___ PROVIDED INFORMATION

(** X7: when the lengths add up within [size_t], the position of an
    iterator does not decrease as the iterator moves right, and is at most
    the position of [chunks_.end()], the length of the buffer under the
    policy. *)
Theorem GetPosition_monotone transliterator comp it1 it2 :
  sum_lengths transliterator (chunks_ comp) <= SIZE_MAX ->
  (it1 <= it2)%nat ->
  GetPosition transliterator it1 comp <= GetPosition transliterator it2 comp
  /\ GetPosition transliterator it2 comp
     <= GetPosition transliterator (end_ comp) comp.
Proof.
  intros Hmax Hle. split; [apply GetPosition_le; assumption|].
  rewrite !sum_lengths_take_max by exact Hmax.
  unfold end_. rewrite firstn_all. apply sum_lengths_take_le.
Qed.

(** ** [ConvertPosition] *)

Lemma GetPosition_S transliterator comp it c :
  chunks_ comp !! it = Some c ->
  GetPosition transliterator (S it) comp
  = size_add (GetPosition transliterator it comp)
      (CharChunk.GetLength c transliterator).
Proof.
  intros Hc. unfold GetPosition.
  rewrite (take_S_r _ _ _ Hc), foldl_app. reflexivity.
Qed.

(** [ConvertPosition] between two different policies, once the lookup has
    found a chunk. *)
Lemma ConvertPosition_found position transliterator_from transliterator_to
    comp it i c :
  transliterator_from <> transliterator_to ->
  GetChunkAt position transliterator_from comp = (it, i) ->
  chunks_ comp !! it = Some c ->
  ConvertPosition position transliterator_from transliterator_to comp
  = Ok (if i =? 0 then GetPosition transliterator_to it comp
        else if i =? CharChunk.GetLength c transliterator_from
        then size_add (GetPosition transliterator_to it comp)
               (CharChunk.GetLength c transliterator_to)
        else if CharChunk.GetLength c transliterator_to <? i
        then size_add (GetPosition transliterator_to it comp)
               (CharChunk.GetLength c transliterator_to)
        else size_add (GetPosition transliterator_to it comp) i,
        comp).
Proof.
  intros Hne Hget Hc.
  assert (i <= CharChunk.GetLength c transliterator_from) as Hi.
  { destruct (GetChunkAt_lookup position transliterator_from comp it i)
      as (c' & Hc' & Hi); [|exact Hget|congruence].
    intros Hnil. rewrite Hnil in Hc. discriminate. }
  pose proof (lookup_lt_Some _ _ _ Hc) as Hlt.
  unfold ConvertPosition.
  destruct (decide (transliterator_from = transliterator_to));
    [contradiction|].
  unfold bind, gets, deref, raise, ret. rewrite Hget.
  destruct (decide (it = end_ comp)) as [Hend|_];
    [unfold end_ in Hend; lia|].
  rewrite Hc, (proj2 (N.leb_le _ _) Hi). cbn [negb].
  destruct (i =? 0); [reflexivity|]. rewrite Hc.
  destruct (i =? CharChunk.GetLength c transliterator_from); [reflexivity|].
  destruct (CharChunk.GetLength c transliterator_to <? i); reflexivity.
Qed.
(** * PDF to long screenshot converter: rendering and composition pipeline

    A shallow embedding of [src/renderer.py] (class [PDFRenderer]) and
    [src/compositor.py] (class [ImageCompositor]), together with the part of
    Python and of the Pillow imaging library the two classes rely on, and the
    properties of the natural-language specification proved about them. *)

From Stdlib Require Import ZArith List String Bool Lia.
From Stdlib Require Import DecimalString.
Import ListNotations.

Local Open Scope string_scope.
Local Open Scope Z_scope.

(* ================================================================== *)
(** * Python: exceptions, ranges, [sum] and [max] *)
(* ================================================================== *)

Module Py.

(** What can be raised: [ValueError] and [OverflowError] (built in),
    Pillow's [DecompressionBombError], the classes of [src/exceptions.py]
    involved in the pipeline, and [KeyboardInterrupt] and [SystemExit],
    which derive from [BaseException] but not from [Exception].  Each
    carries its message, which is what [str(e)] returns. *)
Inductive BaseException : Type :=
| ValueError (msg : string)
| OverflowError (msg : string)
| DecompressionBombError (msg : string)
| RenderingError (msg : string)
| CompositionError (msg : string)
| KeyboardInterrupt (msg : string)
| SystemExit (msg : string).

Definition str (e : BaseException) : string :=
  match e with
  | ValueError m | OverflowError m | DecompressionBombError m
  | RenderingError m | CompositionError m
  | KeyboardInterrupt m | SystemExit m => m
  end.

(** [isinstance(e, Exception)]: what an [except Exception] clause
    catches. *)
Definition is_Exception (e : BaseException) : bool :=
  match e with
  | KeyboardInterrupt _ | SystemExit _ => false
  | _ => true
  end.

(** A computation either raises or returns. *)
Definition Result (A : Type) : Type := (BaseException + A)%type.

Definition ret {A} (a : A) : Result A := inr a.
Definition raise {A} (e : BaseException) : Result A := inl e.

Definition bind {A B} (m : Result A) (k : A -> Result B) : Result B :=
  match m with
  | inl e => inl e
  | inr a => k a
  end.

(** [try: m  except Exception as e: h e]; an exception that is not an
    [Exception] passes through. *)
Definition try_except {A} (m : Result A) (h : BaseException -> Result A)
  : Result A :=
  match m with
  | inl e => if is_Exception e then h e else inl e
  | inr a => inr a
  end.

(** [str(n)] for an integer, as an f-string prints it. *)
Definition str_int (n : Z) : string :=
  NilEmpty.string_of_int (Z.to_int n).

(** [start, start + step, ...], [n] elements. *)
Fixpoint count_from (start step : Z) (n : nat) : list Z :=
  match n with
  | O => []
  | S k => start :: count_from (start + step) step k
  end.

(** [range(start, stop, step)]; the number of elements is
    [max(0, ceil((stop - start) / step))].  A zero step raises in Python
    and is not used by the program; it gives the empty range here. *)
Definition range3 (start stop step : Z) : list Z :=
  if 0 <? step then
    count_from start step (Z.to_nat ((stop - start + step - 1) / step))
  else if step <? 0 then
    count_from start step (Z.to_nat ((start - stop - step - 1) / (- step)))
  else [].

(** [range(stop)] *)
Definition range (stop : Z) : list Z := range3 0 stop 1.

(** [sum(xs)] *)
Definition sum (xs : list Z) : Z := fold_left Z.add xs 0.

(** [max(xs)]: raises [ValueError] on an empty sequence. *)
Definition max (xs : list Z) : Result Z :=
  match xs with
  | [] => raise (ValueError "max() arg is an empty sequence")
  | x :: rest => ret (fold_left Z.max rest x)
  end.

(** [len(xs)] *)
Definition len {A} (xs : list A) : Z := Z.of_nat (List.length xs).

(** [enumerate(xs, start)] *)
Fixpoint enumerate {A} (xs : list A) (start : Z) : list (Z * A) :=
  match xs with
  | [] => []
  | x :: rest => (start, x) :: enumerate rest (start + 1)
  end.

End Py.

Declare Scope py_scope.
Delimit Scope py_scope with py.
Notation "x <- m ;; k" := (Py.bind m (fun x => k))
  (at level 100, m at next level, right associativity) : py_scope.
Notation "' p <- m ;; k" := (Py.bind m (fun p => k))
  (at level 100, p pattern, m at next level, right associativity) : py_scope.

(* ================================================================== *)
(** * Pillow: images, [Image.new], [paste], [crop], [convert] *)
(* ================================================================== *)

Module PIL.

(** The image modes that reach the program: pdf2image produces ['RGB'],
    ['RGBA'] (transparent rendering) or ['L'] (grayscale rendering). *)
Inductive Mode : Type := RGB | RGBA | L.

Definition mode_eqb (a b : Mode) : bool :=
  match a, b with
  | RGB, RGB | RGBA, RGBA | L, L => true
  | _, _ => false
  end.

(** A pixel is a tuple of 8-bit band values whose shape follows the mode. *)
Definition rgb : Type := (Z * Z * Z)%type.
Definition rgba : Type := (Z * Z * Z * Z)%type.

(** The imaging core holds the two sizes of an image as C [int]s.  A
    larger argument is refused when it is handed to the core, with the
    message CPython has for it where a C [long] has 64 bits. *)
Definition INT_MAX : Z := 2147483647.
Definition LONG_MAX : Z := 9223372036854775807.

Definition c_int_overflow (v : Z) : Py.BaseException :=
  Py.OverflowError
    (if LONG_MAX <? v then "Python int too large to convert to C long"
     else "signed integer is greater than maximum").

(** [Image.MAX_IMAGE_PIXELS], and the error of Pillow's guard against
    decompression bombs for a size of more than twice as many pixels. *)
Definition MAX_IMAGE_PIXELS : Z := 89478485.

Definition bomb (w h : Z) : Py.BaseException :=
  Py.DecompressionBombError
    ("Image size (" ++ Py.str_int (Z.max 1 w * Z.max 1 h)
     ++ " pixels) exceeds limit of " ++ Py.str_int (2 * MAX_IMAGE_PIXELS)
     ++ " pixels, could be decompression bomb DOS attack.").

Definition fits (w h : N) : bool :=
  (Z.of_N w <=? INT_MAX) && (Z.of_N h <=? INT_MAX).

(** A test on a size: [ok] with the evidence that the size fits the
    core, [bad] otherwise. *)
Definition if_fits {T} (w h : N) (ok : fits w h = true -> T) (bad : T) : T :=
  (if fits w h as b return (fits w h = b -> T) then ok else fun _ => bad)
    eq_refl.

(** The pixel grid of an image: its size, which is never negative and
    fits the core, and the pixel-access object ([image.load()]), indexed
    [x, y] with [0 <= x < width] and [0 <= y < height].  Access outside
    the grid raises in Pillow; no function of the program does it, and
    [at] is left unconstrained there.  Memory is taken to be there for
    every size that fits the core: a failure to allocate is outside the
    model. *)
Record Raster (P : Type) : Type := mkRaster {
  cols : N;
  rows : N;
  at_ : Z -> Z -> P;
  size_fits : fits cols rows = true
}.
Arguments mkRaster {P} _ _ _ _.
Arguments cols {P} _.
Arguments rows {P} _.
Arguments at_ {P} _ _ _.
Arguments size_fits {P} _.

Inductive Image : Type :=
| ImRGB (r : Raster rgb)
| ImRGBA (r : Raster rgba)
| ImL (r : Raster Z).

Definition mode (im : Image) : Mode :=
  match im with
  | ImRGB _ => RGB
  | ImRGBA _ => RGBA
  | ImL _ => L
  end.

Definition width (im : Image) : Z :=
  match im with
  | ImRGB r => Z.of_N (cols r)
  | ImRGBA r => Z.of_N (cols r)
  | ImL r => Z.of_N (cols r)
  end.

Definition height (im : Image) : Z :=
  match im with
  | ImRGB r => Z.of_N (rows r)
  | ImRGBA r => Z.of_N (rows r)
  | ImL r => Z.of_N (rows r)
  end.

Definition size (im : Image) : Z * Z := (width im, height im).

Definition inside (w h x y : Z) : bool :=
  (0 <=? x) && (x <? w) && (0 <=? y) && (y <? h).

(** [image.convert('RGB')] on pixels: an ['L'] value is replicated into
    the three bands, an ['RGBA'] pixel loses its alpha band. *)
Definition rgb_of_rgba (p : rgba) : rgb :=
  let '(r, g, b, _) := p in (r, g, b).
Definition rgb_of_l (v : Z) : rgb := (v, v, v).

(** The pixels of [image.convert('RGB')]. *)
Definition load_rgb (im : Image) (x y : Z) : rgb :=
  match im with
  | ImRGB r => at_ r x y
  | ImRGBA r => rgb_of_rgba (at_ r x y)
  | ImL r => rgb_of_l (at_ r x y)
  end.

(** [image.convert('RGB')] *)
Definition convert_RGB (im : Image) : Image :=
  match im with
  | ImRGB r => ImRGB (mkRaster (cols r) (rows r) (at_ r) (size_fits r))
  | ImRGBA r =>
      ImRGB (mkRaster (cols r) (rows r)
                      (fun x y => rgb_of_rgba (at_ r x y)) (size_fits r))
  | ImL r =>
      ImRGB (mkRaster (cols r) (rows r)
                      (fun x y => rgb_of_l (at_ r x y)) (size_fits r))
  end.

(** [Image.new('RGB', (w, h), color)]: a negative size raises a
    [ValueError], a size beyond a C [int] an [OverflowError], for the
    width first. *)
Definition new_RGB (sz : Z * Z) (color : rgb) : Py.Result Image :=
  let '(w, h) := sz in
  if (w <? 0) || (h <? 0) then
    Py.raise (Py.ValueError "Width and height must be >= 0")
  else
    if_fits (Z.to_N w) (Z.to_N h)
      (fun H =>
         Py.ret (ImRGB (mkRaster (Z.to_N w) (Z.to_N h) (fun _ _ => color) H)))
      (Py.raise (c_int_overflow (if INT_MAX <? w then w else h))).

(** [canvas.paste(image, (x0, y0))] on an ['RGB'] canvas: the region of
    the canvas under the image takes the image's pixels (its RGB bands
    when the image is of another mode); the part of the image that falls
    outside the canvas is clipped.  Pillow mutates the canvas; the
    updated canvas is returned here.  A canvas of another mode does not
    occur in the program and is returned as it is. *)
Definition paste (canvas image : Image) (pos : Z * Z) : Image :=
  let '(x0, y0) := pos in
  match canvas with
  | ImRGB c =>
      ImRGB (mkRaster (cols c) (rows c)
        (fun x y =>
           if inside (width image) (height image) (x - x0) (y - y0)
           then load_rgb image (x - x0) (y - y0)
           else at_ c x y)
        (size_fits c))
  | _ => canvas
  end.

(** Pillow's rounded division by 255 and its blend of two band values
    under an 8-bit mask value. *)
Definition div255 (a : Z) : Z :=
  let tmp := a + 128 in Z.shiftr (Z.shiftr tmp 8 + tmp) 8.
Definition blend (mask in1 in2 : Z) : Z :=
  div255 (in1 * (255 - mask) + in2 * mask).

(** [canvas.paste(image, mask=image.split()[3])] for an ['RGBA'] image on
    an ['RGB'] canvas, at the origin: every band is blended with the
    canvas under the image's alpha band. *)
Definition paste_alpha (canvas : Image) (image : Raster rgba) : Image :=
  match canvas with
  | ImRGB c =>
      ImRGB (mkRaster (cols c) (rows c)
        (fun x y =>
           if inside (Z.of_N (cols image)) (Z.of_N (rows image)) x y
           then
             let '(r0, g0, b0) := at_ c x y in
             let '(r, g, b, a) := at_ image x y in
             (blend a r0 r, blend a g0 g, blend a b0 b)
           else at_ c x y)
        (size_fits c))
  | _ => canvas
  end.

(** [image.crop((x0, y0, x1, y1))] of an ['RGB'] image: a new
    image of size [(x1 - x0, y1 - y0)]; a right or lower
    coordinate below the left or upper one raises; pixels taken from
    outside the source are black.  Images of the other modes are never
    cropped by the program and are converted first here.

    Pillow guards [crop] against decompression bombs: it refuses a box of
    more than [2 * MAX_IMAGE_PIXELS] pixels.  Of these boxes the model
    refuses the ones the core could not hold, those beyond a C [int], and
    takes the crop to the others to pass.  The boxes the renderer crops
    lie within a page, which Pillow has opened under the same guard; the
    canvas of the compositor is made by [Image.new], which has no such
    guard, and the statements on a canvas that may be trimmed assume it
    within the guard ([Props.canvas_fits]). *)
Definition crop (im : Image) (box : Z * Z * Z * Z) : Py.Result Image :=
  let '(x0, y0, x1, y1) := box in
  if x1 <? x0 then
    Py.raise (Py.ValueError "Coordinate 'right' is less than 'left'")
  else if y1 <? y0 then
    Py.raise (Py.ValueError "Coordinate 'lower' is less than 'upper'")
  else
    if_fits (Z.to_N (x1 - x0)) (Z.to_N (y1 - y0))
      (fun H =>
         Py.ret (ImRGB (mkRaster (Z.to_N (x1 - x0)) (Z.to_N (y1 - y0))
           (fun x y =>
              if inside (width im) (height im) (x + x0) (y + y0)
              then load_rgb im (x + x0) (y + y0)
              else (0, 0, 0))
           H)))
      (Py.raise (bomb (x1 - x0) (y1 - y0))).

End PIL.

(* ================================================================== *)
(** * [src/renderer.py]: class [PDFRenderer] *)
(* ================================================================== *)

Module Renderer.
Import PIL.
Local Open Scope py_scope.

Record PDFRenderer : Type := mkPDFRenderer {
  dpi : Z;
  auto_crop : bool;
  crop_margin : Z
}.

(** [PDFRenderer.__init__] *)
Definition __init__ (dpi : Z) (auto_crop : bool) (crop_margin : Z)
  : Py.Result PDFRenderer :=
  if negb ((72 <=? dpi) && (dpi <=? 300)) then
    Py.raise (Py.ValueError
      ("DPI must be between 72 and 300, got " ++ Py.str_int dpi))
  else if crop_margin <? 0 then
    Py.raise (Py.ValueError
      ("Crop margin must be non-negative, got " ++ Py.str_int crop_margin))
  else Py.ret (mkPDFRenderer dpi auto_crop crop_margin).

______

TASK INSTRUCTIONS: Beginning at the first line of the records, retype exactly every line up to and including the one with "(it1 <= it2)%nat ->".

RESULT:
(** X7: when the lengths add up within [size_t], the position of an
    iterator does not decrease as the iterator moves right, and is at most
    the position of [chunks_.end()], the length of the buffer under the
    policy. *)
Theorem GetPosition_monotone transliterator comp it1 it2 :
  sum_lengths transliterator (chunks_ comp) <= SIZE_MAX ->
  (it1 <= it2)%nat ->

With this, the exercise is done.